With the availability of the complete sequences of genomes of several organisms, it is critical to determine the biological function of the proteins coded by those genomes. Analysis of protein-protein interactions is important for this process since it can produce protein-protein interaction maps that place each protein in its cellular context, from which it is hoped to infer the protein's function. [1, 2]. Several existing methods that monitor protein-protein interactions are: conventional and modified yeast two-hybrid systems along with reconstitution systems, phage display, fluorescence resonance energy transfer (FRET) methods, mass spectrometry, protein chips, and evanescent wave methods [1-5].
Fluorescence correlation spectroscopy (FCS) and related single-molecule methods are important tools for the in vitro analysis of macromolecular interactions, and are potentially useful for in vivo analysis [6, 7]. FCS-related methods can detect these interactions in a distance-independent fashion, unlike FRET. [8]. FCS-related methods detect macromolecular interactions by monitoring fluorescence fluctuations that result when fluorescent molecules diffuse or flow across a tightly focused laser excitation volume (femtoliter confocal detection volume). At concentrations less than 1 nM, the average molecular occupancy of the detection volume is smaller than one, allowing the detection of photon-bursts generated by single molecules. This is commonly referred to as the “low occupancy” regime. A “photon burst” is the set of all photons detected from a single molecule during its transit through the confocal detection volume. Analysis of these photon-bursts has been used to measure the distribution of molecular properties, such as fluorescence lifetime, polarization anisotropy, and fluorescence resonance energy transfer (FRET) [9-12]. At concentrations between 1 nM-100 nM, the molecular occupancy is still low enough to be sensitive to the addition or subtraction of one molecule within that volume. This is referred to as the “intermediate occupancy” regime. Although it is not possible to separate the photons into bursts from single molecules, the resulting fluctuating fluorescence signal contains dynamic information about several processes such as translational diffusion [13], rotational diffusion [14], intersystem crossing to triplet states [15], and photobleaching [16]. At concentrations greater than 100 nM, many molecules occupy the detection volume and the fluctuations are averaged out. This is known as the “high occupancy” regime. The primary drawback of using FCS-related methods for monitoring macromolecular interactions is the dynamic range over which binding can be detected. These methods are most sensitive in the nM concentration regime, whereas binding constants of protein-protein interactions often correspond to higher concentrations (this limitation is partially offset by the ability of FCS-related methods to detect small subpopulations).

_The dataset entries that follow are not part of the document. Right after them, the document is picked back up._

(* ===== verification/LoadSteps.v ===== *)
(** * Load averages: counting (sched.c, src/indwriterups/project1)

    No change of the number of active tasks is lost or counted twice, however the
    processors' accesses to the shared counts interleave. *)

From S2P Require Import Prelude LoadAvg.

Local Open Scope Z_scope.
Local Open Scope cs544_scope.

Section steps.
Context `{Hlaws : LoadLaws}.
Implicit Types s : loads.

#[local] Arguments holds_rq : simpl never.
#[local] Arguments is_out : simpl never.

(** ** Counting *)

(** A change that a processor has taken from its queue or from the count of idle
    processors and not yet added. *)
Definition pending (p : load_pc) : Z :=
  match p with
  | IdleAdds d | ActiveReads d | ActiveTakes d | ActiveAdds d | NohzAdds _ d => d
  | _ => 0
  end.

(** What all counts together say, less what the queues have reported. *)
Definition unreported s : Z :=
  calc_load_tasks s + calc_load_tasks_idle s + sum_of pending (load_pcs s)
  - sum_of calc_load_active (load_rqs s).

Lemma unreported_pc c p q s :
  load_pcs s !! c = Some p → unreported (set_pc c q s) = unreported s - pending p + pending q.
Proof. intros Hp. unfold unreported. cbn -[sum_of]. rewrite (sum_of_insert _ _ _ _ _ Hp). lia. Qed.

Lemma unreported_rq c r r' s :
  load_rqs s !! c = Some r →
  unreported (set_load_rq c r' s) = unreported s + calc_load_active r - calc_load_active r'.
Proof. intros Hr. unfold unreported. cbn -[sum_of]. rewrite (sum_of_insert _ _ _ _ _ Hr). lia. Qed.

Lemma unreported_rq_same c r r' s :
  load_rqs s !! c = Some r → calc_load_active r' = calc_load_active r →
  unreported (set_load_rq c r' s) = unreported s.
Proof. intros Hr E. rewrite (unreported_rq _ _ _ _ Hr). lia. Qed.

Lemma unreported_add delta s : unreported (add_tasks delta s) ≡₆₄ unreported s + delta.
Proof.
  unfold add_tasks. case_decide as Hd.
  - unfold unreported. cbn -[sum_of]. rewrite s64_eq64. apply eq64_of_eq. lia.
  - apply eq64_of_eq. lia.
Qed.

Lemma unreported_add_idle delta s : unreported (add_tasks_idle delta s) ≡₆₄ unreported s + delta.
Proof. unfold unreported. cbn -[sum_of]. rewrite s64_eq64. apply eq64_of_eq. lia. Qed.

Lemma unreported_take s : unreported (set_tasks_idle 0 s) = unreported s - calc_load_tasks_idle s.
Proof. unfold unreported. cbn -[sum_of]. lia. Qed.

(** Folding takes from the queue what it gives back. *)
Lemma fold_active_delta r delta r' :
  calc_load_fold_active r = (delta, r') → delta ≡₆₄ calc_load_active r' - calc_load_active r.
Proof. unfold calc_load_fold_active. case_decide; intros [= <- <-]; cbn; [apply s64_eq64|apply eq64_of_eq; lia]. Qed.

Lemma pcs_add_tasks delta s : load_pcs (add_tasks delta s) = load_pcs s.
Proof. unfold add_tasks. by case_decide. Qed.

Lemma rqs_add_tasks delta s : load_rqs (add_tasks delta s) = load_rqs s.
Proof. unfold add_tasks. by case_decide. Qed.

Lemma age_missed_counts ticks s : unreported (age_missed ticks s) = unreported s.
Proof. unfold age_missed. by case_decide. Qed.

Lemma age_missed_pcs ticks s : load_pcs (age_missed ticks s) = load_pcs s.
Proof. unfold age_missed. by case_decide. Qed.

Lemma age_regular_counts s : unreported (age_regular s) = unreported s.
Proof. unfold age_regular. by destruct (time_before _ _). Qed.

Lemma age_regular_pcs s : load_pcs (age_regular s) = load_pcs s.
Proof. unfold age_regular. by destruct (time_before _ _). Qed.

Lemma counts_account_idle c r p s :
  load_rqs s !! c = Some r → load_pcs s !! c = Some p → pending p = 0 →
  unreported (calc_load_account_idle c r s) ≡₆₄ unreported s.
Proof.
  intros Hr Hp Ep. unfold calc_load_account_idle. destruct (calc_load_fold_active r) as [delta r'] eqn:E.
  rewrite (unreported_pc c p) by done. rewrite (unreported_rq c r) by done.
  apply fold_active_delta in E. rewrite Ep.
  assert (pending (if decide (delta ≠ 0) then IdleAdds delta else Out) = delta) as -> by (case_decide; cbn; lia).
  rewrite E. apply eq64_of_eq. lia.
Qed.

Lemma counts_account_active c r p s :
  load_rqs s !! c = Some r → load_pcs s !! c = Some p → pending p = 0 →
  unreported (calc_load_account_active c r s) ≡₆₄ unreported s.
Proof.
  intros Hr Hp Ep. unfold calc_load_account_active. destruct (time_before _ _); [done|].
  destruct (calc_load_fold_active r) as [delta r'] eqn:E.
  rewrite (unreported_pc c p) by done. rewrite (unreported_rq c r) by done.
  apply fold_active_delta in E. cbn. rewrite E, Ep. apply eq64_of_eq. lia.
Qed.

Lemma counts_global c ticks p s :
  load_pcs s !! c = Some p → pending p = 0 → unreported (calc_global_load c ticks s) = unreported s.
Proof.
  intros Hp Ep. unfold calc_global_load. destruct (time_before _ _); rewrite (unreported_pc c p) by done; cbn; lia.
Qed.

Lemma counts_go c r p s s' :
  load_rqs s !! c = Some r → load_pcs s !! c = Some p → load_go c r p s = Some s' →
  unreported s' ≡₆₄ unreported s.
Proof.
  intros Hr Hp. destruct p; intros E; inv_some E.
  - erewrite unreported_pc by done. rewrite unreported_add_idle. apply eq64_of_eq. cbn. lia.
  - erewrite unreported_pc by done. apply eq64_of_eq. case_decide; cbn; lia.
  - erewrite unreported_pc by done. cbn [pending]. rewrite unreported_take, s64_eq64. apply eq64_of_eq. lia.
  - erewrite unreported_pc by (cbn; by rewrite pcs_add_tasks).
    erewrite unreported_rq_same by (rewrite ?rqs_add_tasks; done).
    rewrite unreported_add. apply eq64_of_eq. cbn. lia.
  - erewrite unreported_pc by done. apply eq64_of_eq. case_decide; cbn; lia.
  - erewrite unreported_pc by done. cbn [pending]. rewrite unreported_take. apply eq64_of_eq. lia.
  - erewrite unreported_pc by (by rewrite pcs_add_tasks). rewrite unreported_add. apply eq64_of_eq. cbn. lia.
  - erewrite unreported_pc by (by rewrite age_missed_pcs). rewrite age_missed_counts. apply eq64_of_eq. cbn. lia.
  - erewrite unreported_pc by (by rewrite age_regular_pcs). rewrite age_regular_counts. apply eq64_of_eq. cbn. lia.
Qed.

Lemma counts_down c dest r d r' s :
  load_rqs s !! c = Some r → load_rqs s !! dest = Some d → c ≠ dest →
  load_rqs (migrate_nr_uninterruptible c dest r d s) !! c = Some r' →
  unreported (calc_global_load_remove c r' (migrate_nr_uninterruptible c dest r d s)) ≡₆₄ unreported s.
Proof.
  intros Hr Hd Hne Hr'.
  assert (unreported (migrate_nr_uninterruptible c dest r d s) = unreported s) as E.
  { unfold migrate_nr_uninterruptible. rewrite (unreported_rq_same c r); [by apply (unreported_rq_same dest d)| |done].
    unfold set_load_rq. cbn. by rewrite list_lookup_insert_ne by done. }
  set (s1 := migrate_nr_uninterruptible c dest r d s) in *. unfold calc_global_load_remove.
  erewrite unreported_rq by done. rewrite <- E. unfold unreported. cbn [calc_load_tasks set_tasks calc_load_tasks_idle load_pcs load_rqs].
  rewrite s64_eq64. apply eq64_of_eq. cbn. lia.
Qed.

Lemma is_out_pending p : is_out p = true → pending p = 0.
Proof. by destruct p. Qed.

Lemma counts_step l s s' : load_step l s = Some s' → unreported s' ≡₆₄ unreported s.
Proof.
  destruct l as [c b|c b|c|c|c ticks|c|c dest]; cbn; intros E.
  - destruct (load_rqs s !! c) as [r|] eqn:Hr; [|done]; destruct (load_pcs s !! c) as [p|]; [|done]; cbn in E.
    destruct (holds_rq p); inv_some E. by erewrite unreported_rq_same.
  - destruct (load_rqs s !! c) as [r|] eqn:Hr; [|done]; destruct (load_pcs s !! c) as [p|]; [|done]; cbn in E.
    destruct (holds_rq p); inv_some E. by erewrite unreported_rq_same.
  - destruct (load_rqs s !! c) as [r|] eqn:Hr; [|done]; destruct (load_pcs s !! c) as [p|] eqn:Hp; [|done]; cbn in E.
    destruct (is_out p) eqn:Ho; inv_some E. eapply counts_account_idle; eauto using is_out_pending.
  - destruct (load_rqs s !! c) as [r|] eqn:Hr; [|done]; destruct (load_pcs s !! c) as [p|] eqn:Hp; [|done]; cbn in E.
    destruct (is_out p) eqn:Ho; inv_some E. eapply counts_account_active; eauto using is_out_pending.
  - destruct (load_pcs s !! c) as [p|] eqn:Hp; [|done]; cbn in E.
    destruct (is_out p) eqn:Ho; [|done]. destruct (_ && _); inv_some E.
    erewrite counts_global by eauto using is_out_pending. done.
  - destruct (load_rqs s !! c) as [r|] eqn:Hr; [|done]; destruct (load_pcs s !! c) as [p|] eqn:Hp; [|done]; cbn in E.
    by eapply counts_go.
  - destruct (load_rqs s !! c) as [r|] eqn:Hr; [|done]; destruct (load_rqs s !! dest) as [d|] eqn:Hd; [|done]; cbn in E.
    destruct (decide (c = dest)); [done|]. destruct (forallb _ _); [|done].
    destruct (_ !! c) as [r'|] eqn:Hr' in E; inv_some E. by eapply counts_down.
Qed.

Lemma counts_start n now s : load_start n now s → unreported s = 0.
Proof.
  intros [_ ->]. unfold unreported. cbn -[sum_of].
  assert (∀ m, sum_of pending (replicate m Out) = 0) as -> by (by induction m).
  assert (∀ m x, calc_load_active x = 0 → sum_of calc_load_active (replicate m x) = 0) as ->; [|done..].
  intros m x Hx. induction m as [|m IH]; [done|]. cbn in *. unfold sum_of in IH. lia.
Qed.

Lemma counts_reachable n now s : reachable load_step (load_start n now) s → unreported s ≡₆₄ 0.
Proof.
  revert s. apply (reachable_ind load_step _ (λ s, unreported s ≡₆₄ 0)); [by intros s0 ->%counts_start|].
  intros l s1 s2 H1 H2. by rewrite (counts_step _ _ _ H2).
Qed.

(** ** At rest *)

Definition at_rest s : Prop := Forall (λ p, is_out p = true) (load_pcs s).

(** Every queue has reported its tasks. *)
Definition all_reported s : Prop := Forall (λ r, calc_load_active r = count_active r) (load_rqs s).

Definition all_running s : Z := sum_of nr_running (load_rqs s).
Definition all_uninterruptible s : Z := sum_of nr_uninterruptible (load_rqs s).

Lemma sum_active_reported (rs : list load_rq) :
  Forall (λ r, calc_load_active r = count_active r) rs →
  sum_of calc_load_active rs ≡₆₄ sum_of nr_running rs + sum_of nr_uninterruptible rs.
Proof.
  induction 1 as [|r rs Hr _ IH]; [done|]. change (calc_load_active r + sum_of calc_load_active rs ≡₆₄
    (nr_running r + sum_of nr_running rs) + (nr_uninterruptible r + sum_of nr_uninterruptible rs)).
  rewrite IH, Hr. unfold count_active. rewrite !s64_eq64. apply eq64_of_eq. lia.
Qed.

Lemma at_rest_pending s : at_rest s → sum_of pending (load_pcs s) = 0.
Proof.
  unfold at_rest. induction 1 as [|p ps Hp _ IH]; [done|].
  change (pending p + sum_of pending ps = 0). rewrite is_out_pending by done. lia.
Qed.

(** The loops over the processors add up the counters as unsigned words. *)
Lemma sum_counter_from f (rs rest : list load_rq) s acc :
  load_rqs s = rest ++ rs →
  foldl (λ sum i, match load_rqs s !! i with Some r => u64 (sum + f r) | None => sum end) (u64 acc)
    (seq (length rest) (length rs)) = u64 (acc + sum_of f rs).
Proof.
  revert rest acc. induction rs as [|r rs IH]; intros rest acc E; cbn [length seq foldl].
  - f_equal. cbn. lia.
  - rewrite E at 1. rewrite list_lookup_middle by done.
    assert (u64 (u64 acc + f r) = u64 (acc + f r)) as -> by (apply u64_of_eq64; by rewrite u64_eq64).
    specialize (IH (rest ++ [r]) (acc + f r)). rewrite length_app, Nat.add_1_r in IH.
    rewrite IH by (by rewrite E, <- app_assoc). f_equal. cbn. unfold sum_of. lia.
Qed.

Definition cpus_of s : list nat := seq 0 (length (load_rqs s)).

Lemma sum_counter_all f s : sum_counter f (cpus_of s) s = u64 (sum_of f (load_rqs s)).
Proof. apply (sum_counter_from f (load_rqs s) [] s 0 eq_refl). Qed.

Lemma total_uninterruptible_sane s :
  0 <= s64 (all_uninterruptible s) → total_uninterruptible s = s64 (all_uninterruptible s).
Proof.
  intros Hs. unfold total_uninterruptible. fold (cpus_of s). rewrite sum_counter_all.
  assert (s64 (u64 (all_uninterruptible s)) = s64 (all_uninterruptible s)) as E.
  { pose proof (wrap_s_range 64 (all_uninterruptible s) ltac:(done)).
    apply s64_of_eq64; [|done]. by rewrite u64_eq64, s64_eq64. }
  unfold all_uninterruptible in *. rewrite E. case_decide; [lia|].
  transitivity (u64 (s64 (sum_of nr_uninterruptible (load_rqs s)))).
  - apply u64_of_eq64. by rewrite s64_eq64.
  - apply wrap_u_small. pose proof (wrap_s_range 64 (sum_of nr_uninterruptible (load_rqs s)) ltac:(done)). lia.
Qed.

(** C23: every change that a queue has reported is in one of the counts or with exactly
    one processor that is about to add it, whatever races there are between folding
    idle changes, ticks and processors taken down. When all processors are at rest
    and have reported, the counts together are [nr_running() + nr_uninterruptible()]. *)
Theorem load_changes_accounted n now s :
  reachable load_step (load_start n now) s →
  s64 (calc_load_tasks s + calc_load_tasks_idle s + sum_of pending (load_pcs s)) =
    s64 (sum_of calc_load_active (load_rqs s)) ∧
  (at_rest s → all_reported s → 0 <= all_running s < 2 ^ 62 → 0 <= s64 (all_uninterruptible s) < 2 ^ 62 →
   s64 (calc_load_tasks s + calc_load_tasks_idle s) = total_running (cpus_of s) s + total_uninterruptible s).
Proof.
  intros Hs%counts_reachable. unfold unreported in Hs.
  assert (calc_load_tasks s + calc_load_tasks_idle s + sum_of pending (load_pcs s) ≡₆₄
    sum_of calc_load_active (load_rqs s)) as Ha by (destruct Hs as [k Hk]; exists k; lia).
  split.
  - apply s64_of_eq64; [rewrite Ha; symmetry; apply s64_eq64|].
    pose proof (wrap_s_range 64 (sum_of calc_load_active (load_rqs s)) ltac:(done)) as Hr. apply Hr.
  - intros Hrest Hrep Hrun Hun. rewrite total_uninterruptible_sane by lia.
    unfold total_running. rewrite sum_counter_all, wrap_u_small by (unfold all_running in Hrun; lia).
    apply s64_of_eq64; [|unfold all_running in Hrun; lia].
    rewrite (at_rest_pending s Hrest), Z.add_0_r in Ha. rewrite Ha, (sum_active_reported _ Hrep), s64_eq64. done.
Qed.

End steps.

Fluorescence bursts or fluctuations are ideally suited to the study of macromolecular interactions. FIG. 1 shows how the properties of the sample translate into features of the fluorescence signal for a detection volume with low occupancy. Macromolecular interactions such as homo-dimerization and aggregation can be measured using single-channel methods. FIG. 1A depicts a single-channel measurement on a sample containing a mixture of monomers carrying one yellow fluorescent label and tetramers carrying four yellow fluorescent labels in solution. The laser excitation profile (shown in green) and the detection pinhole define the effective detection volume. As these molecules diffuse in and out of the laser excitation profile, bursts of fluorescence photons are detected, shown as an intensity time trace to the right. The three basic characteristics of a single-channel photon burst are: (1) the brightness of the bursts (blue arrows), which is proportional to the number of fluorescence labels detected, (2) the duration of the burst (red arrows), which is related to the diffusion time of the molecule across the laser beam, and (3) the time between bursts of the same species (green arrows) which is inversely proportional to the concentration of that species. The same characteristics apply for the fluctuation analysis used at higher concentrations (intermediate occupancy). In general, the fluorescence signal from an interacting pair of molecules or an aggregate has different characteristics than that from a free single molecule. The complex or aggregate has a larger hydrodynamic radius, which results in a longer diffusion time. It also has more labels than free molecules, which results in increased brightness of the bursts (fluorescence quenching and incomplete labeling are ignored at this stage). To most effectively detect binding or aggregation, a data analysis scheme that measures all these properties at the same needs to be developed.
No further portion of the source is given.